Data records
################

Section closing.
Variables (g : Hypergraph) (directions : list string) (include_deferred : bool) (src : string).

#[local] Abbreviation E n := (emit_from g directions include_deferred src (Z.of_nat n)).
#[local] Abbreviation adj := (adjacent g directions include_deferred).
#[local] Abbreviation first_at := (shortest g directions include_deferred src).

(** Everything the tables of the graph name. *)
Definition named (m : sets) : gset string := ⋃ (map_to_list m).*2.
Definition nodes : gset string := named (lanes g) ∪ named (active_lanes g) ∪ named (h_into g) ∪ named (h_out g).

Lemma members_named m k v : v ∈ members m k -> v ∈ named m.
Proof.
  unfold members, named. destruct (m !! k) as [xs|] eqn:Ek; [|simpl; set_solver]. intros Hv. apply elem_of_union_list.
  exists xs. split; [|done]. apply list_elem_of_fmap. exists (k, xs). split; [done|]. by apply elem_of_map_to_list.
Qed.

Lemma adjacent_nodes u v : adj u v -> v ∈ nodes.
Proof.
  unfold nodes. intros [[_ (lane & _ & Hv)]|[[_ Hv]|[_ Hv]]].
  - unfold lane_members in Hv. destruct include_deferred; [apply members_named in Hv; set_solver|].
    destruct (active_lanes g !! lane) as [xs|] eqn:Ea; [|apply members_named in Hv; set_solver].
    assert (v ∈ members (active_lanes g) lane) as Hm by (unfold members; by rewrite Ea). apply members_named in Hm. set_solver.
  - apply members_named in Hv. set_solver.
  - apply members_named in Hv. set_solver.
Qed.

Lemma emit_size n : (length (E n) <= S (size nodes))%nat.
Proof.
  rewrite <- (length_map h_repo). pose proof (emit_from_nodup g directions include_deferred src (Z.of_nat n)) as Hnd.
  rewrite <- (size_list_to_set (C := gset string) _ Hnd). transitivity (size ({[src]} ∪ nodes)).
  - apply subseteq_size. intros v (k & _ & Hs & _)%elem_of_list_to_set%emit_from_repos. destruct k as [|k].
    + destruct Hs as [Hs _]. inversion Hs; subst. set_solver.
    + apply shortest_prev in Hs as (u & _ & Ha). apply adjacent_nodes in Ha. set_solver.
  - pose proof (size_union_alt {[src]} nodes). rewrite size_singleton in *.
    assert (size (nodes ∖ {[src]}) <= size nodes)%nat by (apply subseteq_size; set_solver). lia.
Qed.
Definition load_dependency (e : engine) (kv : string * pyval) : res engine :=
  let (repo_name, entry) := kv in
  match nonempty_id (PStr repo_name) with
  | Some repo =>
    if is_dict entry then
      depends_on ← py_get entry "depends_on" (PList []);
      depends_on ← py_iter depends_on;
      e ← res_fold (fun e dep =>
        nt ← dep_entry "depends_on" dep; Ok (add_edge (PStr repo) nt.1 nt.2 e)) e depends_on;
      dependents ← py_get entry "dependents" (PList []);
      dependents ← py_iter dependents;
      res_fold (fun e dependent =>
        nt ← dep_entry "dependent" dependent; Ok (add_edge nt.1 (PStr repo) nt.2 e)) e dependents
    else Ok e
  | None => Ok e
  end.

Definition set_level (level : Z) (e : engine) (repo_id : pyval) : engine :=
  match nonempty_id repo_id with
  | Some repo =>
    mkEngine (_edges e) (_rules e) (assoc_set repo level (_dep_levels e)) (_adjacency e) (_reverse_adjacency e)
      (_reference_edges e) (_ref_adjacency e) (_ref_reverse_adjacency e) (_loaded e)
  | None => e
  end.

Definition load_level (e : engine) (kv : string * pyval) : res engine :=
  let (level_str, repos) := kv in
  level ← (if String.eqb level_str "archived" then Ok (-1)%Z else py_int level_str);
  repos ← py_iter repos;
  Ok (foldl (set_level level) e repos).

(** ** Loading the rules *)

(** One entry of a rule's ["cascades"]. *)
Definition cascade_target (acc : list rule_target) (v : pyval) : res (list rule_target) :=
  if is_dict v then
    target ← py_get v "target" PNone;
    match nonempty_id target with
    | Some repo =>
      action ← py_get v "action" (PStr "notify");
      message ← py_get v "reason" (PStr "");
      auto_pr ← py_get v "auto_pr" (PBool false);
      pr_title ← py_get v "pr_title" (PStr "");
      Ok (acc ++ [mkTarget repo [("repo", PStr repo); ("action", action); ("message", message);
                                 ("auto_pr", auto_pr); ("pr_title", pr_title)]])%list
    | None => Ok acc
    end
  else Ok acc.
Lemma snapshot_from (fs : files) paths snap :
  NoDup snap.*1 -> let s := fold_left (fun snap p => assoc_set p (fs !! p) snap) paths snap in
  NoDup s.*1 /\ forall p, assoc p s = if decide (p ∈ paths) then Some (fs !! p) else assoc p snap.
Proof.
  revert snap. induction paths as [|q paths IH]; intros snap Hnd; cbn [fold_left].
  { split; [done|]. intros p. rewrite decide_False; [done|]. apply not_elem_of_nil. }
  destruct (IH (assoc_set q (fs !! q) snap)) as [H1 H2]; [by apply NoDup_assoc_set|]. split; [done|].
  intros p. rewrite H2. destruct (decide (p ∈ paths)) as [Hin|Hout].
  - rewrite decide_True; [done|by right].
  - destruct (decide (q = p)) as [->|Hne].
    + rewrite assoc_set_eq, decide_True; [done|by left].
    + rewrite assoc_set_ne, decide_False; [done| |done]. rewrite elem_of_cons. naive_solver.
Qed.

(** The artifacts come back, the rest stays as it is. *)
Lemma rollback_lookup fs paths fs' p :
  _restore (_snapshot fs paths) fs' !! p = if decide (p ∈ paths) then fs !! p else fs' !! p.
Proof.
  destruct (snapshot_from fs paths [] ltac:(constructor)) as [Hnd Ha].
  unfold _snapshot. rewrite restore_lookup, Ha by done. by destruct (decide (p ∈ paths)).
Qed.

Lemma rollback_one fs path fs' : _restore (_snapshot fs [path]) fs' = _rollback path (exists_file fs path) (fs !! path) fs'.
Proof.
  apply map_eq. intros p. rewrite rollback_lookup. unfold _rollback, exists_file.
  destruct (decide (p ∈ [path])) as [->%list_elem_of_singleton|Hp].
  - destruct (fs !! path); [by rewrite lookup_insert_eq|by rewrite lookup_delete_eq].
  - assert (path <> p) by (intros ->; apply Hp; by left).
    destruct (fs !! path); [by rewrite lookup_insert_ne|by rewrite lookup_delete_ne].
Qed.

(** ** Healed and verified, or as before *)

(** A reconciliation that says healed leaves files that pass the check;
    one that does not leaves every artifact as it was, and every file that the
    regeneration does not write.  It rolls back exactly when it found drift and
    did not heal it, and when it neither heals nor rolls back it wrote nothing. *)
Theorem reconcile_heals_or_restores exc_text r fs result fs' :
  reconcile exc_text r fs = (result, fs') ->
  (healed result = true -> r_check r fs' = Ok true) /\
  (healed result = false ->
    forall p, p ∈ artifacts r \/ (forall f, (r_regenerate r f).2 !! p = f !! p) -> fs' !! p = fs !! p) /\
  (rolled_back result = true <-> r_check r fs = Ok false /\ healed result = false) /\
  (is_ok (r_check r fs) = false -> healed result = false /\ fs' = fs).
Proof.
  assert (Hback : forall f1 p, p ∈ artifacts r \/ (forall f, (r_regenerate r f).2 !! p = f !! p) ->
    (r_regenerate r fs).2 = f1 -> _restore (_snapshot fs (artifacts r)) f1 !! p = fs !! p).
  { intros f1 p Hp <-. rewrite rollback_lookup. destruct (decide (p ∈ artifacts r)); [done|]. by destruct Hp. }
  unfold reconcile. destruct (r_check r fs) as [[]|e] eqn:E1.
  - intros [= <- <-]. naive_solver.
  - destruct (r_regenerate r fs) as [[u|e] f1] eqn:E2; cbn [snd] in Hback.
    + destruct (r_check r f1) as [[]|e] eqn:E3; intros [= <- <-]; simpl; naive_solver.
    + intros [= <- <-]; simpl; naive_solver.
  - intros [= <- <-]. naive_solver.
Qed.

################

(GOAL OF THE EXERCISE)
Going through the entries, return every line holding the word "does".

(WRITTEN SOLUTION)
    one that does not leaves every artifact as it was, and every file that the
    regeneration does not write.  It rolls back exactly when it found drift and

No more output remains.